- **Exercise goal**
Search the data for the word "gmap" and copy every line that contains it.

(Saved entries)
=-=-=-=-=
(* ===== verification/LegacyPool.v ===== *)
(** * The transaction pool

    [core/txpool/legacypool/legacypool.go] and the reservations of [core/txpool/txpool.go]. The
    pending lists hold the transactions that can be executed, the queue those that cannot yet,
    [all] every one by its hash. The functions run under the lock of the pool; [now] is the
    reading of the clock during one of them. Metrics and logs are left out, and so is the
    journal of the local transactions, which the pool only writes to. *)

From S2P Require Import Prelude Deps GoStd Slices CustomTypes Header ExtState Transition Processor Ordering Miner TxList PricedList Validation.
Import core processor txpool txlist validation.

(** [common/prque]: the items in the order of their priorities, the highest first *)
Class Prque := prque_pops : list (Address * Z) -> list Address.
Class PrqueSpec {PQ : Prque} : Prop := {
  prque_perm items : prque_pops items ≡ₚ items.*1;
  prque_sorted items i j a b : prque_pops items !! i = Some a -> prque_pops items !! j = Some b -> (i <= j)%nat ->
    forall p q, (a, p) ∈ items -> (b, q) ∈ items -> NoDup items.*1 -> q <= p
}.

(** ** [txpool.reserver]: the accounts and the subpools that own them *)

Module reservations.

Definition reserver (id : nat) (addr : Address) (reserve : bool) : StM (gmap Address nat) unit :=
  reservations ← getM;
  if reserve then
    match reservations !! addr with
    | Some owner => if (owner =? id)%nat then mret tt else lift (Err ErrAlreadyReserved)
    | None => modifyM (fun m => <[addr := id]> m)
    end
  else
    match reservations !! addr with
    | None => lift (Err (errors_New "address not reserved"))
    | Some owner =>
        if negb (owner =? id)%nat then lift (Err (errors_New "address not owned")) else
        modifyM (fun m => delete addr m)
    end.

End reservations.

Module legacypool.

Definition ErrTxPoolOverflow : error := errors_New "legacypool.ErrTxPoolOverflow".

(** ** [Config] *)

Record Config := mkConfig {
  cfg_Locals : list Address;
  NoLocals : bool;
  PriceLimit : Z;
  PriceBump : Z;
  AccountSlots : Z;
  GlobalSlots : Z;
  AccountQueue : Z;
  GlobalQueue : Z;
  Lifetime : Z
}.

(** Durations are in nanoseconds. *)
Definition DefaultConfig : Config := mkConfig [] false 1 10 16 (4096 + 1024) 64 1024 (10 * 60 * 1000000000).

Definition sanitize (conf : Config) : Config :=
  let pick (x d : Z) := if x <? 1 then d else x in
  mkConfig (cfg_Locals conf) (NoLocals conf) (PriceLimit conf)
    (pick (PriceBump conf) (PriceBump DefaultConfig))
    (pick (AccountSlots conf) (AccountSlots DefaultConfig))
    (pick (GlobalSlots conf) (GlobalSlots DefaultConfig))
    (pick (AccountQueue conf) (AccountQueue DefaultConfig))
    (pick (GlobalQueue conf) (GlobalQueue DefaultConfig))
    (pick (Lifetime conf) (Lifetime DefaultConfig)).

Section Pool.
Context {SM : SafeMath} {GL : GasLib} {UI : U256Lib} {UA : U256Arith} {TL : TxLib} {BB : BlobLib} {SL : SidecarLib}.
Context {NR : NonceRange} {HR : HashRange} {RL : MapRange txList} {RU : MapRange unit} {RS : MapRange sortedMap} {PQ : Prque}.
Context {S Ctx : Type} {GDB : GethStateDB S} (Sender : Transaction -> result Address).
(** The chain: its configuration, its states and its blocks *)
Context (chainconfig : ForkConfig Ctx) (Header_Hash : types.Header -> Hash).
Context (StateAt : Hash -> result S) (GetBlock : Hash -> Z -> option (Block Transaction)) (CurrentBlock : types.Header).
(** The number of this pool among the subpools *)
Context (pool_id : nat).
Local Open Scope word_scope.

(** ** [LegacyPool] *)

(** [queued_events] are the transactions sent to [queueTxEventCh]. *)
Record LegacyPool := mkPool {
  config : Config;
  gasTip : Z;
  minimumFee : option Z;
  currentHead : types.Header;
  currentState : S;
  pendingNonces : noncer S;
  locals : accountSet;
  pending : gmap Address txList;
  queue : gmap Address txList;
  beats : gmap Address Z;
  all : lookup;
  priced : pricedList;
  queued_events : list Transaction;
  changesSinceReorg : Z;
  reservations : gmap Address nat
}.
Notation PoolM := (StM LegacyPool).

Definition set_gasTip (p : LegacyPool) x := mkPool (config p) x (minimumFee p) (currentHead p) (currentState p) (pendingNonces p) (locals p) (pending p) (queue p) (beats p) (all p) (priced p) (queued_events p) (changesSinceReorg p) (reservations p).
Definition set_minimumFee (p : LegacyPool) x := mkPool (config p) (gasTip p) x (currentHead p) (currentState p) (pendingNonces p) (locals p) (pending p) (queue p) (beats p) (all p) (priced p) (queued_events p) (changesSinceReorg p) (reservations p).
Definition set_head (p : LegacyPool) h s n := mkPool (config p) (gasTip p) (minimumFee p) h s n (locals p) (pending p) (queue p) (beats p) (all p) (priced p) (queued_events p) (changesSinceReorg p) (reservations p).
Definition set_nonces (p : LegacyPool) x := mkPool (config p) (gasTip p) (minimumFee p) (currentHead p) (currentState p) x (locals p) (pending p) (queue p) (beats p) (all p) (priced p) (queued_events p) (changesSinceReorg p) (reservations p).
Definition set_locals (p : LegacyPool) x := mkPool (config p) (gasTip p) (minimumFee p) (currentHead p) (currentState p) (pendingNonces p) x (pending p) (queue p) (beats p) (all p) (priced p) (queued_events p) (changesSinceReorg p) (reservations p).
Definition set_pending (p : LegacyPool) x := mkPool (config p) (gasTip p) (minimumFee p) (currentHead p) (currentState p) (pendingNonces p) (locals p) x (queue p) (beats p) (all p) (priced p) (queued_events p) (changesSinceReorg p) (reservations p).
Definition set_queue (p : LegacyPool) x := mkPool (config p) (gasTip p) (minimumFee p) (currentHead p) (currentState p) (pendingNonces p) (locals p) (pending p) x (beats p) (all p) (priced p) (queued_events p) (changesSinceReorg p) (reservations p).
Definition set_beats (p : LegacyPool) x := mkPool (config p) (gasTip p) (minimumFee p) (currentHead p) (currentState p) (pendingNonces p) (locals p) (pending p) (queue p) x (all p) (priced p) (queued_events p) (changesSinceReorg p) (reservations p).
Definition set_all (p : LegacyPool) x := mkPool (config p) (gasTip p) (minimumFee p) (currentHead p) (currentState p) (pendingNonces p) (locals p) (pending p) (queue p) (beats p) x (priced p) (queued_events p) (changesSinceReorg p) (reservations p).
Definition set_priced (p : LegacyPool) x := mkPool (config p) (gasTip p) (minimumFee p) (currentHead p) (currentState p) (pendingNonces p) (locals p) (pending p) (queue p) (beats p) (all p) x (queued_events p) (changesSinceReorg p) (reservations p).
Definition set_events (p : LegacyPool) x := mkPool (config p) (gasTip p) (minimumFee p) (currentHead p) (currentState p) (pendingNonces p) (locals p) (pending p) (queue p) (beats p) (all p) (priced p) x (changesSinceReorg p) (reservations p).
Definition set_changes (p : LegacyPool) x := mkPool (config p) (gasTip p) (minimumFee p) (currentHead p) (currentState p) (pendingNonces p) (locals p) (pending p) (queue p) (beats p) (all p) (priced p) (queued_events p) x (reservations p).
Definition set_reservations (p : LegacyPool) x := mkPool (config p) (gasTip p) (minimumFee p) (currentHead p) (currentState p) (pendingNonces p) (locals p) (pending p) (queue p) (beats p) (all p) (priced p) (queued_events p) (changesSinceReorg p) x.

(** ** Steps on a part of the pool *)

(** The sender of a pooled transaction; a signature that cannot be recovered gives the zero
    address. *)
Definition sender (tx : Transaction) : Address := match Sender tx with Ok a => a | _ => Address_zero end.

(** A call whose error is dropped *)
Definition ignoreM {T} (m : StM T unit) : StM T unit := fun st =>
  match m st with (Err _, st') => (Ok tt, st') | r => r end.

(** [defer] of a step that runs when the call returned an error *)
Definition on_error {T A} (m : StM T A) (cleanup : StM T unit) : StM T A := fun st =>
  match m st with
  | (Err e, st') => (_ ← cleanup; lift (Err e)) st'
  | r => r
  end.

Definition reserve (addr : Address) (b : bool) : PoolM unit := fun p =>
  let '(r, m) := reservations.reserver pool_id addr b (reservations p) in (r, set_reservations p m).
=-=-=-=-=
- **Answer below**
Definition reserver (id : nat) (addr : Address) (reserve : bool) : StM (gmap Address nat) unit :=
  pending : gmap Address txList;
  queue : gmap Address txList;
  beats : gmap Address Z;
  reservations : gmap Address nat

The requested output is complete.